___ Listed entries ___
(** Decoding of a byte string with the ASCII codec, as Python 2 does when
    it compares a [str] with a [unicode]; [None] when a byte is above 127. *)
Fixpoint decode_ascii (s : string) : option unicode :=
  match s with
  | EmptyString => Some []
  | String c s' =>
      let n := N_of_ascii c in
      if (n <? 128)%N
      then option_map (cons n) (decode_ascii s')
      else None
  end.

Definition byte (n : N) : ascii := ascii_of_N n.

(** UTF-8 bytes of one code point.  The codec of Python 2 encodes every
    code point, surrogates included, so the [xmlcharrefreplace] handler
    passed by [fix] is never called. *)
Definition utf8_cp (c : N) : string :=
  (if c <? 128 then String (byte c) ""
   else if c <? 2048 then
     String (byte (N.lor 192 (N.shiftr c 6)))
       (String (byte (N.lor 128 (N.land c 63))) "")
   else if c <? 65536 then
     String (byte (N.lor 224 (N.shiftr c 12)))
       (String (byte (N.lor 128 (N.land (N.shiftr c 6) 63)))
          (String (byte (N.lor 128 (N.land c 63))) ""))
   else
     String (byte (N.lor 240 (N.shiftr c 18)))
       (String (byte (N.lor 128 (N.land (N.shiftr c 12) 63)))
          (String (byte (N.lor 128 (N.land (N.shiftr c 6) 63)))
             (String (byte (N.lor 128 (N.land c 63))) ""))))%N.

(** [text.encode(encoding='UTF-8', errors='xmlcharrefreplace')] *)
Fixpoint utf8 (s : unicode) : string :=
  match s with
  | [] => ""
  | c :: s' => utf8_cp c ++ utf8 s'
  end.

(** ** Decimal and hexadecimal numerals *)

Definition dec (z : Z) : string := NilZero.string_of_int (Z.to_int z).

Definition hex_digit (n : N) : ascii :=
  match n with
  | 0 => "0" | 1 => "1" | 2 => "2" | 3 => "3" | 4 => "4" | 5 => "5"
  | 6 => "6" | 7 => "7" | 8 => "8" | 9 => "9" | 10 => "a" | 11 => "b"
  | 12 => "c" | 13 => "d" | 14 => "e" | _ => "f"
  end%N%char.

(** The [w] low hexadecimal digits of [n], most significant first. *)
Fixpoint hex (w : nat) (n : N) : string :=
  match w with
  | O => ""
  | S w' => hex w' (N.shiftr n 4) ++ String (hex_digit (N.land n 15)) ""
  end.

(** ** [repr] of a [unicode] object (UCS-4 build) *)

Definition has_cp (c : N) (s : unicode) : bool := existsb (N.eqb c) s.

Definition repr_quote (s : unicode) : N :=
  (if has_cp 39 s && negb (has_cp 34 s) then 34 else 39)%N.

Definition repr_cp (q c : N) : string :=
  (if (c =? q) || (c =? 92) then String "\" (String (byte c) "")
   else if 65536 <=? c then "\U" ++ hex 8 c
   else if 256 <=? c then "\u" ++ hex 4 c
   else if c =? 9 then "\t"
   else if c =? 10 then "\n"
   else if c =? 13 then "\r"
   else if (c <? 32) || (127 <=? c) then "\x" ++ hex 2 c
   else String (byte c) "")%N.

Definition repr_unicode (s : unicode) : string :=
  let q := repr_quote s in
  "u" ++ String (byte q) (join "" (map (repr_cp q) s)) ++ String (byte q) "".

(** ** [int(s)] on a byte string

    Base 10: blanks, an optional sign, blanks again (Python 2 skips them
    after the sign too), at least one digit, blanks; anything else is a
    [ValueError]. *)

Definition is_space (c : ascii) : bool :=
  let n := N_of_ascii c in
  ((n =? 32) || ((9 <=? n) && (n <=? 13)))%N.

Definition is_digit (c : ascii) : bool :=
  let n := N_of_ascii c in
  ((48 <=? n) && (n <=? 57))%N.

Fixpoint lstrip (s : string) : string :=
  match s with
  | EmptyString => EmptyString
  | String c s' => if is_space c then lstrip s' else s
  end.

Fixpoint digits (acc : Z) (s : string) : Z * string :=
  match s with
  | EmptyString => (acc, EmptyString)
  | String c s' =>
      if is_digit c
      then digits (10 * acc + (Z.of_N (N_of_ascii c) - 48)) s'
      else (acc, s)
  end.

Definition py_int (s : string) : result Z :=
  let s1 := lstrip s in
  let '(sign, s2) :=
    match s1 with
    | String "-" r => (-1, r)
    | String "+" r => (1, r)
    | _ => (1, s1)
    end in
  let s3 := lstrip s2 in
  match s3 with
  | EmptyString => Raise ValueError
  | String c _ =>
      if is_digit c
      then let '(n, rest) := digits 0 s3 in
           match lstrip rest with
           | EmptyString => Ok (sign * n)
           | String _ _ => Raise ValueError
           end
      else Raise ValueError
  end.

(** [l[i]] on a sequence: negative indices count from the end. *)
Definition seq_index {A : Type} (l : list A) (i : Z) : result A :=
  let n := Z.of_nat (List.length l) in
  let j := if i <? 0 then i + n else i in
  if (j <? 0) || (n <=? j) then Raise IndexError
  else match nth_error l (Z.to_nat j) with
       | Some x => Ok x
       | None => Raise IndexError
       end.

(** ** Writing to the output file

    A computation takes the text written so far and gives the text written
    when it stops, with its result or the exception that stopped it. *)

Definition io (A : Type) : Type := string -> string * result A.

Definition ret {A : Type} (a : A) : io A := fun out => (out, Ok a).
___
___ Listed entries ___
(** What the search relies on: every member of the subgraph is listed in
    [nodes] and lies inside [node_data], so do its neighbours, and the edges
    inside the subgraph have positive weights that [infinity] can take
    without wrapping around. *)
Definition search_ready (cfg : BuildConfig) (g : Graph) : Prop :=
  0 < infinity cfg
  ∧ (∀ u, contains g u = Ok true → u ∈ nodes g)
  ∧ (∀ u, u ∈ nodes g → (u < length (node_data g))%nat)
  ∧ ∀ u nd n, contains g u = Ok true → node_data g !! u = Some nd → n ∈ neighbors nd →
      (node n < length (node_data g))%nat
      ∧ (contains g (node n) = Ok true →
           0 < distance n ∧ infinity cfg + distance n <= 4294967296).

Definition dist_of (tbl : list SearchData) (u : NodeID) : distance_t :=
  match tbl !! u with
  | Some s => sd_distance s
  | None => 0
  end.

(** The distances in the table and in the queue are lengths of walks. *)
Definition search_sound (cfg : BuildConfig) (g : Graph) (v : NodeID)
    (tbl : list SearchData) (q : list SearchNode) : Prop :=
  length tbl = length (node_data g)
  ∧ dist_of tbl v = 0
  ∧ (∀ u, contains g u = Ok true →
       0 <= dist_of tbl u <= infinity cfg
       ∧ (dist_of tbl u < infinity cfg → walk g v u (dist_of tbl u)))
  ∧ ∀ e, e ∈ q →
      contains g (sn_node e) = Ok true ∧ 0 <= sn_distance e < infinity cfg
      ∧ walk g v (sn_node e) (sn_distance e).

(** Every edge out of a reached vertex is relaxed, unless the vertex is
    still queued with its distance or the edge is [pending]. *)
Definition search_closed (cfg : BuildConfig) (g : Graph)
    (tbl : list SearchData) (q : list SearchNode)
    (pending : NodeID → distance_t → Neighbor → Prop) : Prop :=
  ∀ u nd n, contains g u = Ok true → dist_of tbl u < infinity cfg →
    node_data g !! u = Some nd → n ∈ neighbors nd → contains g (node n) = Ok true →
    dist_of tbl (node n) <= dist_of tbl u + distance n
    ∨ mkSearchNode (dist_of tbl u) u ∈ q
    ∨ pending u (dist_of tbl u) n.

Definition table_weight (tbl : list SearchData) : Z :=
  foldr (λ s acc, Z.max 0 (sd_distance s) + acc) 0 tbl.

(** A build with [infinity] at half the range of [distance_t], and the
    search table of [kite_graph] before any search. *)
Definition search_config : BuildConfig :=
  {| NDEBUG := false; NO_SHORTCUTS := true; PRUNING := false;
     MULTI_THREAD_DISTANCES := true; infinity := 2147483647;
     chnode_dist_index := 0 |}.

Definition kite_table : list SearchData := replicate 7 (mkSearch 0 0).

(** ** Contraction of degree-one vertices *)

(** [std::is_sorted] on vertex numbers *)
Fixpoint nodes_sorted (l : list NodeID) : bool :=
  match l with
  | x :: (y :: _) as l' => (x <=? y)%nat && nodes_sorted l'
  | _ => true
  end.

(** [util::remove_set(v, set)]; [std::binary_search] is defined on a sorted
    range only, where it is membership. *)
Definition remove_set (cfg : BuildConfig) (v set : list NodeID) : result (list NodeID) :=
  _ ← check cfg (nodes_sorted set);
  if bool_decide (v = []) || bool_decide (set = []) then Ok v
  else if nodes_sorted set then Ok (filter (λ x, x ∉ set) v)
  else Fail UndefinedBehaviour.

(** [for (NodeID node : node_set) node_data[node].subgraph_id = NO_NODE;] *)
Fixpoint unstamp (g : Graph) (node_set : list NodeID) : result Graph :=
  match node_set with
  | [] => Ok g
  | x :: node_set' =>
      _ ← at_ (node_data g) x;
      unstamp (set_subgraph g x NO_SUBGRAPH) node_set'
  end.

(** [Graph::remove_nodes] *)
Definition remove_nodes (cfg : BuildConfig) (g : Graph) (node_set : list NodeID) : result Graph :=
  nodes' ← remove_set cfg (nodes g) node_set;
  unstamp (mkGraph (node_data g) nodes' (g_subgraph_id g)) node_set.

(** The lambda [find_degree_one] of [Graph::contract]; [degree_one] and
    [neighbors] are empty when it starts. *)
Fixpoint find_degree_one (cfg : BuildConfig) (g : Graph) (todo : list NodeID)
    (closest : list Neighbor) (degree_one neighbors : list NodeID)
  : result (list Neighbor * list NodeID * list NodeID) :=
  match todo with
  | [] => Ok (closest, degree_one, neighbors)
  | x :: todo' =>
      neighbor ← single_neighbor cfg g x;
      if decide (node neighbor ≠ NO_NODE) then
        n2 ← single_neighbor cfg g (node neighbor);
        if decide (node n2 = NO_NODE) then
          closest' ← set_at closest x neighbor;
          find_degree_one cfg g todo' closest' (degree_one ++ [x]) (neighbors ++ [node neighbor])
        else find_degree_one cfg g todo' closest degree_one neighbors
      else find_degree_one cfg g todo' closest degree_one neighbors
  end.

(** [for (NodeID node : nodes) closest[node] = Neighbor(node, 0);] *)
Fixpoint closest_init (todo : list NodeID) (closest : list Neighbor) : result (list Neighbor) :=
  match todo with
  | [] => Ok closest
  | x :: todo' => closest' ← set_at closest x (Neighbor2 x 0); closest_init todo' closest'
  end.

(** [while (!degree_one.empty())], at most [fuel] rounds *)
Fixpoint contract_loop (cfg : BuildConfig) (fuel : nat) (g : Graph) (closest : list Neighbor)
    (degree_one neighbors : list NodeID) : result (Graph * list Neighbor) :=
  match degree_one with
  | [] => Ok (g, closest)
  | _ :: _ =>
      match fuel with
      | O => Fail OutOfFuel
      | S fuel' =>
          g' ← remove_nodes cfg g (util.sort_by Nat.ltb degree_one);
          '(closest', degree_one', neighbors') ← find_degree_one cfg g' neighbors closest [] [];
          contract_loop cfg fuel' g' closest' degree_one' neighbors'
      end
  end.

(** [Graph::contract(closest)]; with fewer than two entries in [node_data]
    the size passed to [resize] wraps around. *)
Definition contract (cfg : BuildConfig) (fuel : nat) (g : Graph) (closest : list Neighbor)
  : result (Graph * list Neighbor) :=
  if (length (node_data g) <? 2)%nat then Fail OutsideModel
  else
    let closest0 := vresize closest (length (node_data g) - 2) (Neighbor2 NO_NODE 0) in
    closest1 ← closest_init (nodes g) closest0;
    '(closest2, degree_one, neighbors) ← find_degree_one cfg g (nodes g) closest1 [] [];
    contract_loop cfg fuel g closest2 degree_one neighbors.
___
▸ **What to produce**
Above are records; repeat only the lines starting at the line with "Fixpoint unstamp (g" and ending at the line with "(** [Graph::remove_nodes] *)", exactly as they appear, both included.

▸ **Written solution**
Fixpoint unstamp (g : Graph) (node_set : list NodeID) : result Graph :=
  match node_set with
  | [] => Ok g
  | x :: node_set' =>
      _ ← at_ (node_data g) x;
      unstamp (set_subgraph g x NO_SUBGRAPH) node_set'
  end.

(** [Graph::remove_nodes] *)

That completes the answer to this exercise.